-- The data --
(** The mode and size of the source when it is an image file whose pixel
    data does not decode. *)
Definition undecodable (t : gmap path node) (p : path) : option (string * (Z * Z)) :=
  match node_at t p with
  | Some (File d _) => match decode d with Some _ => None | None => header d end
  | _ => None
  end.

(** The [try] block of [generate_icons] ends in its [except] clause: the
    source does not open as an image, or it is not RGBA and the conversion
    finds pixel data that does not decode. *)
Definition try_fails (t : gmap path node) (p : path) : Prop :=
  loadable t p = None ∧ ∀ sz, undecodable t p ≠ Some ("RGBA", sz).

(** The objects the [try] block allocates for a decoded image, and the
    one among them that [source_img] ends up naming. *)
Definition source_objects (im : image) : list image :=
  if decide (im_mode im ≠ "RGBA") then [im; convert_image im "RGBA"] else [im].

Definition source_ref (h : list image) (im : image) : ref :=
  if decide (im_mode im ≠ "RGBA") then S (length h) else length h.

(** Everything a successful run of [generate_icons] prints. *)
Definition success_lines (p out : path) (src : image) : list line :=
  [LoadingSource p; SourceSize (im_size src); Text ""]
  ++ concat (density_lines out <$> densities)
  ++ [Text ""; Text "SUCCESS! All Android icons generated."].

(** ** Pure denotation of the resource copier *)

Definition xml_src (source_dir : path) (item : string * string) : path :=
  source_dir // item.1.

Definition xml_subdir (dest_dir : path) (item : string * string) : path :=
  dest_dir // item.2.

Definition xml_dest (dest_dir : path) (item : string * string) : path :=
  dest_dir // item.2 // name item.1.

(** The file system after the iteration for [item], where [t0] is the
    tree the source is read from: the subdirectory exists, and a source
    that is a file has been copied, node for node. *)
Definition xml_fs (source_dir dest_dir : path) (t0 : gmap path node)
    (item : string * string) (t : gmap path node) : gmap path node :=
  let t1 := ensure_dir (xml_subdir dest_dir item) t in
  match t0 !! xml_src source_dir item with
  | Some (File d st) => <[xml_dest dest_dir item := File d st]> t1
  | _ => t1
  end.

(** The line the iteration prints. *)
Definition xml_line (source_dir dest_dir : path) (t0 : gmap path node)
    (item : string * string) : line :=
  match t0 !! xml_src source_dir item with
  | Some _ => Copied (xml_dest dest_dir item)
  | None => SourceNotFound (xml_src source_dir item)
  end.

(** Nothing in [t] obstructs copying [item]: the destination subdirectory
    is absent or a directory, and neither the source nor the destination
    file path is occupied by a directory. *)
Definition xml_ok (source_dir dest_dir : path) (t : gmap path node)
    (item : string * string) : bool :=
  free_or_dir (t !! xml_subdir dest_dir item)
  && not_dir (t !! xml_src source_dir item)
  && not_dir (t !! xml_dest dest_dir item).

(** The file system after the loop over [items]. *)
Definition xml_loop_fs (source_dir dest_dir : path) (t0 : gmap path node)
    (items : list (string * string)) (t : gmap path node) : gmap path node :=
  foldl (λ t item, xml_fs source_dir dest_dir t0 item t) t items.

Definition copyable (source_dir dest_dir : path) (t : gmap path node) : bool :=
  bool_decide (source_dir ≠ dest_dir) && is_dir t dest_dir
  && forallb (xml_ok source_dir dest_dir t) xml_files.

(** [main] up to the call of [generate_icons]: the state in which the call
    is made when both existence checks pass. *)
Definition checked (s : State) : State :=
  set_stdout (stdout s ++
    [Text "============================================================";
     Text "  Android Icon & Resource Generator";
     Text "============================================================";
     Text ""]) s.

(** ** The module as a whole *)

(** Running the file: the guarded import of Pillow at the top, then
    [main] when the module runs as a script.  Whether Pillow can be imported
    and the value of [__name__] are given by the environment. *)
Definition program (pillow_installed : bool) (dunder_name : string) (script : path) : M unit :=
  (if pillow_installed then ret tt
   else print (Text "ERROR: Pillow is required. Install with:") ;;
        print (Text "  pip install Pillow") ;;
        sys_exit 1) ;;
  if decide (dunder_name = "__main__") then main script else ret tt.

(** ** Relations between the state before and after a run *)

(** Every run of [m], whatever its outcome, relates the states by [R]. *)
Definition preserves {A} (R : State → State → Prop) (m : M A) : Prop :=
  ∀ s r s', m s = (r, s') → R s s'.

(** [m] raises only exceptions in [E]. *)
Definition raises_only {A} (E : exn → Prop) (m : M A) : Prop :=
  ∀ s e s', m s = (Raise e, s') → E e.

(** Every node present before is still there, unchanged, except possibly
    at the paths in [P]. *)
Definition keeps (P : path → Prop) (s s' : State) : Prop :=
  ∀ q n, fs s !! q = Some n → ¬ P q → fs s' !! q = Some n.

(** Only the file system may differ. *)
Definition fs_only (s s' : State) : Prop :=
  heap s' = heap s ∧ stdout s' = stdout s ∧ clock s' = clock s ∧ umask s' = umask s.

(** The ten paths [generate_icons] writes icons to. *)
Definition icon_path (out : path) (q : path) : Prop :=
  ∃ item, item ∈ densities ∧ (q = square_path out item.1 ∨ q = round_path out item.1).

(** The paths [copy_xml_resources] may write files to: each destination,
    or the same name inside it should the destination be a directory. *)
Definition xml_target (dest_dir : path) (q : path) : Prop :=
  ∃ item, item ∈ xml_files ∧
    (q = xml_dest dest_dir item ∨ q = xml_dest dest_dir item ++ [name item.1]).

(** What a process may end with other than success: [sys.exit(1)] or an
    uncaught exception. *)
Definition exit_or_error (e : exn) : Prop :=
  e = SystemExit 1 ∨ is_Exception e = true.

(** The file system is untouched. *)
Definition same_fs (s s' : State) : Prop := fs s' = fs s.

(** The exceptions a [try ... except Exception] would catch. *)
Definition caught (e : exn) : Prop := is_Exception e = true.

(** ** What a run prints *)

(** From [s] to [s'] the output has only grown, by lines that satisfy [P]. *)
Definition prints (P : line → Prop) (s s' : State) : Prop :=
  ∃ ls, stdout s' = stdout s ++ ls ∧ Forall P ls.

Definition same_out (s s' : State) : Prop := stdout s' = stdout s.

(** The action prints the line [C] exactly when it returns a value that
    satisfies [ok]. *)
Definition announces {A} (C : line) (ok : A → Prop) (m : M A) : Prop :=
  ∀ s r s', m s = (r, s') →
    ∃ ls, stdout s' = stdout s ++ ls ∧ (C ∈ ls ↔ ∃ a, r = Ok a ∧ ok a).

(** ** An output root that does not exist yet *)

(** All prefixes of a path, from the root to the path itself. *)
Fixpoint ancestors (p : path) : list path :=
  match p with
  | [] => [[]]
  | x :: p' => [] :: (cons x <$> ancestors p')
  end.

(** Nothing is stored at or below [out], and [out] can be created: each
    of its ancestors is absent or a directory. *)
Definition fresh_root (t : gmap path node) (out : path) : bool :=
  forallb (λ q, free_or_dir (node_at t q)) (ancestors out)
  && bool_decide (map_Forall (λ q _, ¬ out `prefix_of` q) t).

(** * Properties *)

(** ** Stepping through the monad *)

Lemma run_bind {A B} (m : M A) (k : A → M B) (s : State) :
  (m ≫= k) s = match m s with
               | (Ok a, s') => k a s'
               | (Raise e, s') => (Raise e, s')
               end.
Proof. reflexivity. Qed.

Lemma run_bind_ok {A B} (m : M A) (k : A → M B) (s s' : State) (a : A) :
  m s = (Ok a, s') → (m ≫= k) s = k a s'.
Proof. intros H. rewrite run_bind, H. reflexivity. Qed.

Lemma run_bind_raise {A B} (m : M A) (k : A → M B) (s s' : State) (e : exn) :
  m s = (Raise e, s') → (m ≫= k) s = (Raise e, s').
Proof. intros H. rewrite run_bind, H. reflexivity. Qed.

Lemma lookup_total_new (h : list image) (a : image) (l : list image) :
  (h ++ a :: l) !!! length h = a.
Proof. by apply list_lookup_total_middle. Qed.

Lemma lookup_total_second (h : list image) (a b : image) :
  (h ++ [a; b]) !!! S (length h) = b.
Proof.
  change (h ++ [a; b]) with (h ++ [a] ++ [b]).
  rewrite (assoc_L (++)). apply list_lookup_total_middle.
  rewrite length_app. cbn. lia.
Qed.

Lemma lookup_total_old (h l : list image) (r : ref) :
  (r < length h)%nat → (h ++ l) !!! r = h !!! r.
Proof. intros H. by apply lookup_total_app_l. Qed.

Lemma insert_new (h : list image) (a b : image) (l : list image) :
  <[length h := b]> (h ++ a :: l) = h ++ b :: l.
Proof.
  rewrite insert_app_r_alt by lia.
  by rewrite Nat.sub_diag.
Qed.

Lemma Image_size_run (r : ref) (s : State) :
  Image_size r s = (Ok (im_size (heap s !!! r)), s).
Proof. reflexivity. Qed.

Lemma Image_mode_run (r : ref) (s : State) :
  Image_mode r s = (Ok (im_mode (heap s !!! r)), s).
Proof. reflexivity. Qed.

Lemma ImageDraw_Draw_run (r : ref) (s : State) : ImageDraw_Draw r s = (Ok r, s).
Proof. reflexivity. Qed.

Lemma ImageDraw_ellipse_run (r : ref) (xy : Box) (fill : color) (s : State) :
  ImageDraw_ellipse r xy fill s =
    (Ok tt, set_heap (<[r := draw_ellipse (heap s !!! r) xy fill]> (heap s)) s).
Proof. reflexivity. Qed.

Lemma Image_paste_run (dst src : ref) (pos : Z * Z) (s : State) :
  Image_paste dst src pos s =
    (Ok tt, set_heap (<[dst := paste_image (heap s !!! dst) (heap s !!! src) pos]> (heap s)) s).
Proof. reflexivity. Qed.

Lemma print_run (l : line) (s : State) :
  print l s = (Ok tt, set_stdout (stdout s ++ [l]) s).
Proof. reflexivity. Qed.

(** One step of symbolic execution: run the first action of a sequence
    with the given equation. *)
Ltac step_with L :=
  erewrite run_bind_ok; [ | solve [ apply L; first [ done | lia ] ] ];
  cbv beta; unfold set_heap, set_fs, set_stdout;
  cbn [heap fs stdout clock umask].

Lemma Image_new_run (m : string) (sz : Z * Z) (c : color) (s : State) :
  0 ≤ sz.1 → 0 ≤ sz.2 →
  Image_new m sz c s = (Ok (length (heap s)), set_heap (heap s ++ [new_image m sz c]) s).
Proof.
  intros Hw Hh. unfold Image_new.
  destruct (sz.1 <? 0) eqn:E1; [lia|].
  destruct (sz.2 <? 0) eqn:E2; [lia|].
  reflexivity.
Qed.
Lemma secondary_stop_is_silent_witness :
  reachable Scenario.three_live
  /\ currentAdminSocketId (streamState Scenario.three_live) = Some "admin3"
  /\ snd (stop_stream "admin1" Scenario.three_live) = []
  /\ currentAdminSocketId
       (streamState (fst (stop_stream "admin1" Scenario.three_live)))
     = Some "admin3".
Proof.
  assert (reachable Scenario.three_live) as Hr.
  { exists Scenario.three_live_trace. split; reflexivity. }
  split; [exact Hr|]. split; [reflexivity|].
  destruct (secondary_stop_is_silent Scenario.three_live "admin1"
              {| username := "Admin1"; isAdmin := true; joinTime := 100 |}
              Hr eq_refl eq_refl eq_refl)
    as (Hout & _ & _ & _ & Hcur & _).
  - discriminate.
  - split; [exact Hout|]. rewrite Hcur. reflexivity.
Defined.

(** X8: starting a stream while offline and stopping it again restores the
    stream state as it was, and the stop announces the end of the stream
    to all. *)
Theorem start_then_stop w sid user now1 now2 :
  reachable w ->
  connectedUsers w !! sid = Some user ->
  isAdmin user = true ->
  isLive (streamState w) = false ->
  let started := fst (start_stream sid now1 now2 w) in
  isLive (streamState started) = true
  /\ streamState (fst (stop_stream sid started)) = streamState w
  /\ snd (stop_stream sid started)
     = [(ToAll, StreamEnded "Live stream ended");
        (ToAll, StreamStatus false 0 None None)].
Proof.
  intros Hr Hu Ha Hoff.
  pose proof (proj1 (reachable_offline_or_started w Hr) Hoff) as Hinit.
  unfold start_stream. rewrite Hu, Ha, Hinit. simpl.
  unfold stop_stream. simpl. rewrite Hu, Ha. simpl.
  rewrite String.eqb_refl, bool_decide_eq_true_2 by done.
  unfold JsMap.has. simpl. rewrite String.eqb_refl. done.
Qed.

Lemma start_then_stop_witness :
  reachable Scenario.offline
  /\ isLive (streamState Scenario.offline) = false
  /\ streamState
       (fst (stop_stream "admin1"
               (fst (start_stream "admin1" 102 103 Scenario.offline))))
     = streamState Scenario.offline.
Proof.
  assert (reachable Scenario.offline) as Hr.
  { exists Scenario.offline_trace. split; reflexivity. }
  split; [exact Hr|]. split; [reflexivity|].
  exact (proj1 (proj2 (start_then_stop Scenario.offline "admin1"
                         {| username := "Admin1"; isAdmin := true;
                            joinTime := 101 |}
                         102 103 Hr eq_refl eq_refl eq_refl))).
Defined.

(** ** Viewers *)



(** X10: a ['leave-stream'] when the viewer count is already 0 leaves the
    server state as it is, and is announced all the same: the current
    admin is sent ['viewer-left'] and everyone the count 0. *)
Theorem leave_at_zero w sid user :
  reachable w ->
  connectedUsers w !! sid = Some user ->
  isAdmin user = false ->
  isLive (streamState w) = true ->
  viewerCount (streamState w) = 0 ->
  exists primary,
    currentAdminSocketId (streamState w) = Some primary
    /\ leave_stream sid w
       = (w, [(ToRoom primary, ViewerLeft 0 sid (username user));
              (ToAll, ViewerCountUpdate 0)]).
Proof.
  intros Hr Hu Ha Hlive Hzero.
  destruct (reachable_primary w Hr Hlive) as (primary & Hc & Ht & _).
  exists primary. split; [done|].
  unfold leave_stream. rewrite Hu, Ha, Hlive, Hzero.
  cbn [negb andb setViewerCount currentAdminSocketId viewerCount].
  rewrite Hc, Ht. simpl. f_equal.
  destruct w as [st users socks]. unfold setStream, setViewerCount. simpl in *.
  f_equal. destruct st. simpl in *. by subst.
Qed.

Lemma leave_at_zero_witness :
  reachable Scenario.one_live
  /\ viewerCount (streamState Scenario.one_live) = 0
  /\ exists primary,
       leave_stream "viewer1"
         (fst (user_info "viewer1" "V1" false 110 Scenario.one_live))
       = (fst (user_info "viewer1" "V1" false 110 Scenario.one_live),
          [(ToRoom primary, ViewerLeft 0 "viewer1" "V1");
           (ToAll, ViewerCountUpdate 0)]).
Proof.
  assert (reachable Scenario.one_live) as Hr.
  { exists Scenario.one_live_trace. split; reflexivity. }
  split; [exact Hr|]. split; [reflexivity|].
  assert (reachable (fst (user_info "viewer1" "V1" false 110 Scenario.one_live)))
    as Hr'.
  { exists (Scenario.one_live_trace ++ [("viewer1", UserInfo "V1" false 110)]).
    split; reflexivity. }
  destruct (leave_at_zero _ "viewer1"
              {| username := "V1"; isAdmin := false; joinTime := 110 |}
              Hr' eq_refl eq_refl eq_refl eq_refl) as (primary & _ & Hleave).
  exists primary. exact Hleave.
Defined.

Lemma step_count_bound w sid ev :
  0 <= viewerCount (streamState w) ->
  0 <= viewerCount (streamState (fst (step w sid ev)))
       <= viewerCount (streamState w) + (if is_join (sid, ev) then 1 else 0).
Proof.
  intros Hc. destruct ev; simpl;
    unfold connection, user_info, start_stream, stop_stream, join_stream,
      viewer_ready, leave_stream, get_stream_status, webrtc_signal,
      chat_message, disconnect;
    repeat case_match; simpl; lia.
Qed.

Lemma run_count_bound evs w :
  0 <= viewerCount (streamState w) ->
  viewerCount (streamState (run evs w)) <= viewerCount (streamState w) + joins evs.
Proof.
  revert w. induction evs as [|[sid ev] evs IH]; intros w Hc; simpl; [lia|].
  pose proof (step_count_bound w sid ev Hc) as Hs.
  specialize (IH (fst (step w sid ev)) (proj1 Hs)).
  destruct (is_join (sid, ev)); lia.
Qed.

(** X11: the viewer count never exceeds the number of ['join-stream']
    events the server has received. *)
Theorem viewerCount_at_most_joins :
  forall evs, viewerCount (streamState (run evs initialWorld)) <= joins evs.
Proof. intros evs. by apply (run_count_bound evs initialWorld). Qed.
(** * The CDP connection multiplexer of the renderer: Connection and CDPSession

    Shallow embedding of [packages/renderer/src/browser/Connection.ts]:
    the [Connection] class, the [CDPSession] class and the two helpers
    [createProtocolError] and [rewriteError].  The cache of AWS service
    clients of the lambda package follows in a part of its own.

    The JavaScript objects are mutable and shared: a [CDPSession] stays
    reachable by whoever received it (through [session], through a
    'sessionattached' listener, through [createSession]) after the
    Connection dropped it from its map.  The embedding therefore keeps the
    session objects in a store addressed by reference, and the Connection's
    [#sessions] map holds references.  Methods are written in a small
    state-and-exception monad over that world; what the code does to the
    outside (transport, promise settlement, listeners) is recorded, in
    order, in the world's trace.

    The outside is taken to be passive: [transport.send] returns, a
    listener called by [emit] returns and does not call back into the
    Connection while the router runs, and the debug output is left out.
    Inbound messages enter as parsed envelopes, whose members have the
    types the protocol declares when they are present; [error.data],
    which the protocol leaves open, is any JSON value. *)

From stdpp Require Import base list strings pretty.
From Stdlib Require Import ZArith Lia Sorted Ascii.

Open Scope Z_scope.

(** ** Values exchanged with the protocol *)

(** A JSON value as [JSON.parse] delivers it.  Numbers are the integral
    ones: [JNum n] is the Number that [JSON.parse] reads from the
    numeral [n], the double nearest to [n].  [undefined] is never a JSON
    value and is modelled by [None] wherever a field may be missing. *)
#[local] Unset Elimination Schemes.
Inductive Json : Type :=
| JNull
| JBool (b : bool)
| JNum (n : Z)
| JStr (s : string)
| JArr (items : list Json)
| JObj (fields : list (string * Json)).
#[local] Set Elimination Schemes.

(** Property read [o.name] on a parsed object; [None] is [undefined]. *)
Fixpoint field (name : string) (fields : list (string * Json)) : option Json :=
  match fields with
  | [] => None
  | (k, v) :: rest => if decide (k = name) then Some v else field name rest
  end.

(** [sub] occurs in [s]. *)
Definition contains (s sub : string) : Prop :=
  ∃ pre post : string, s = pre +:+ sub +:+ post.

(** ** JavaScript [Map]

    A [Map] iterates in insertion order, [set] on a present key keeps the
    key's position and replaces its value, [delete] removes the key.  An
    association list without repeated keys is exactly that. *)
Module JsMap.
Abbreviation t K V := (list (K * V)) (only parsing).

Section JsMap.
Context {K V : Type} `{EqDecision K}.

Definition empty : t K V := [].

Fixpoint get (k : K) (m : t K V) : option V :=
match m with
| [] => None
| (k', v) :: m' => if decide (k = k') then Some v else get k m'
end.

Fixpoint set (k : K) (v : V) (m : t K V) : t K V :=
match m with
| [] => [(k, v)]
| (k', v') :: m' =>
    if decide (k = k') then (k, v) :: m' else (k', v') :: set k v m'
end.

Fixpoint delete (k : K) (m : t K V) : t K V :=
match m with
| [] => []
| (k', v) :: m' =>
    if decide (k = k') then delete k m' else (k', v) :: delete k m'
end.

Definition values (m : t K V) : list V := map snd m.

Definition keys (m : t K V) : list K := map fst m.

Definition clear (m : t K V) : t K V := [].
End JsMap.

(** [m.get(x)] and [m.delete(x)] on a map with number keys, where [x] may
  be [undefined]: no key equals [undefined]. *)
Definition get_number {V : Type} (x : option Z) (m : t Z V) : option V :=
match x with
| Some k => get k m
| None => None
end.

Definition delete_number {V : Type} (x : option Z) (m : t Z V) : t Z V :=
match x with
| Some k => delete k m
| None => m
end.
End JsMap.

(** ** Errors, callbacks, sessions *)

(** [ProtocolError] of [./Errors]: the two fields the code writes. *)
Record ProtocolError : Type := {
  message : string;
  originalMessage : option string
}.

(** What a promise is rejected with, or what a call throws. *)
Inductive JsError : Type :=
| AProtocolError (e : ProtocolError)
| Error (msg : string)
| TypeError.

(** A promise created by [new Promise] is known by its allocation number;
    the [resolve] and [reject] captured in a callback are those of that
    promise. *)
Abbreviation promise := nat (only parsing).

(** [interface ConnectionCallback]. *)
Record ConnectionCallback : Type := {
  cb_promise : promise;
  cb_error : ProtocolError;
  cb_method : string
}.

(** The [#connection?: Connection] field of a session: there is one
    Connection in the world, so the field is either that one or
    [undefined]. *)
Inductive ConnectionRef : Type := this_connection.

(** The private fields of a [CDPSession] object.  [#sessionId] is what the
    attach notification carried in [params.sessionId], [undefined] when
    it carried none. *)
Record CDPSession : Type := {
  s_sessionId : option string;
  s_targetType : string;
  s_callbacks : JsMap.t Z ConnectionCallback;
  s_connection : option ConnectionRef
}.

(** Reference to a session object: its index in the store. *)
Abbreviation ref := nat (only parsing).

(** ** Wire envelopes *)

Record TargetInfo : Type := {
  ti_targetId : string;
  ti_type : string
}.

(** [object.params]: the two members the router reads, and the rest. *)
Record Params : Type := {
  p_sessionId : option string;
  p_targetInfo : option TargetInfo;
  p_rest : list (string * Json)
}.

(** [object.error] of a failure response; ['data' in object.error] is
    [e_data] being present. *)
Record ErrorObject : Type := {
  e_message : string;
  e_data : option Json;
  e_code : Z
}.

(** The parsed inbound message ([object] in the source). *)
Record Envelope : Type := {
  o_id : option Z;
  o_sessionId : option string;
  o_method : option string;
  o_params : option Params;
  o_result : option Json;
  o_error : option ErrorObject
}.

(** The record handed to [_rawSend]; the transport receives it with the
    assigned id added ([{...message, id}]).  A member that is [undefined]
    is dropped by [JSON.stringify], hence the options. *)
Record RawMessage : Type := {
  rm_sessionId : option string;
  rm_method : string;
  rm_params : option Json
}.

(** Truthiness of [object.id] and of [object.sessionId]. *)
Definition truthy_number (n : option Z) : bool :=
  match n with
  | Some z => negb (z =? 0)
  | None => false
  end.

Definition truthy_string (s : option string) : bool :=
  match s with
  | Some str => negb (String.eqb str "")
  | None => false
  end.

(** ** Observable effects *)

Inductive Emitter : Type :=
| OnConnection
| OnSession (r : ref).

Inductive EventType : Type :=
| EventNamed (name : option string)
| ConnectionEmittedEvents_Disconnected
| CDPSessionEmittedEvents_Disconnected.

Inductive EventArg : Type :=
| ArgSession (r : ref)
| ArgParams (p : option Params)
| NoArg.

Inductive Effect : Type :=
| TransportSend (m : RawMessage) (id : Z)
| TransportClose
| Resolve (p : promise) (value : option Json)
| Reject (p : promise) (e : JsError)
| Emit (on : Emitter) (event : EventType) (arg : EventArg).

#[global] Instance Emitter_eq_dec : EqDecision Emitter.
Proof. solve_decision. Defined.

(** ** The world: one Connection, its transport hooks, the session store *)

(** The private fields of the Connection ([#lastId], [#sessions],
    [#closed], [#callbacks]; [#url] plays no part), whether its two
    hooks are installed on the transport, the session objects created so
    far, the number of promises created so far, and everything done to
    the outside so far.  [#lastId] is a JavaScript number that only ever
    holds 0, 1, 2, ...; it is modelled by an integer, which is exact
    while fewer than 2^53 requests have been sent. *)
Record World : Type := {
  lastId : Z;
  sessions : JsMap.t (option string) ref;
  closed : bool;
  callbacks : JsMap.t Z ConnectionCallback;
  onmessage : bool;
  onclose : bool;
  store : list CDPSession;
  promises : nat;
  trace : list Effect
}.

Definition set_lastId (v : Z) (w : World) : World :=
  {| lastId := v; sessions := sessions w; closed := closed w;
     callbacks := callbacks w; onmessage := onmessage w; onclose := onclose w;
     store := store w; promises := promises w; trace := trace w |}.

Definition set_sessions (v : JsMap.t (option string) ref) (w : World) : World :=
  {| lastId := lastId w; sessions := v; closed := closed w;
     callbacks := callbacks w; onmessage := onmessage w; onclose := onclose w;
     store := store w; promises := promises w; trace := trace w |}.

Definition set_closed (v : bool) (w : World) : World :=
  {| lastId := lastId w; sessions := sessions w; closed := v;
     callbacks := callbacks w; onmessage := onmessage w; onclose := onclose w;
     store := store w; promises := promises w; trace := trace w |}.

Definition set_callbacks (v : JsMap.t Z ConnectionCallback) (w : World) : World :=
  {| lastId := lastId w; sessions := sessions w; closed := closed w;
     callbacks := v; onmessage := onmessage w; onclose := onclose w;
     store := store w; promises := promises w; trace := trace w |}.

Definition set_hooks (v : bool) (w : World) : World :=
  {| lastId := lastId w; sessions := sessions w; closed := closed w;
     callbacks := callbacks w; onmessage := v; onclose := v;
     store := store w; promises := promises w; trace := trace w |}.

Definition set_store (v : list CDPSession) (w : World) : World :=
  {| lastId := lastId w; sessions := sessions w; closed := closed w;
     callbacks := callbacks w; onmessage := onmessage w; onclose := onclose w;
     store := v; promises := promises w; trace := trace w |}.

Definition set_promises (v : nat) (w : World) : World :=
  {| lastId := lastId w; sessions := sessions w; closed := closed w;
     callbacks := callbacks w; onmessage := onmessage w; onclose := onclose w;
     store := store w; promises := v; trace := trace w |}.

Definition set_trace (v : list Effect) (w : World) : World :=
  {| lastId := lastId w; sessions := sessions w; closed := closed w;
     callbacks := callbacks w; onmessage := onmessage w; onclose := onclose w;
     store := store w; promises := promises w; trace := v |}.

(** The world right after [new Connection(url, transport)]: counter at 0,
    both maps empty, not closed, both transport hooks installed. *)
Definition new_Connection : World :=
  {| lastId := 0; sessions := JsMap.empty; closed := false;
     callbacks := JsMap.empty; onmessage := true; onclose := true;
     store := []; promises := 0%nat; trace := [] |}.

(** ** The monad of method bodies: state, and [throw] *)

Inductive Completion (A : Type) : Type :=
| Normal (a : A)
| Throw (e : JsError).
Arguments Normal {A} a.
Arguments Throw {A} e.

-- Task brief --
All lines above from the line with "at the paths in [P]. *)" through the line with "Definition fs_only (s", both included, are to be set down exactly, with nothing else.

-- The answer --
    at the paths in [P]. *)
Definition keeps (P : path → Prop) (s s' : State) : Prop :=
  ∀ q n, fs s !! q = Some n → ¬ P q → fs s' !! q = Some n.

(** Only the file system may differ. *)
Definition fs_only (s s' : State) : Prop :=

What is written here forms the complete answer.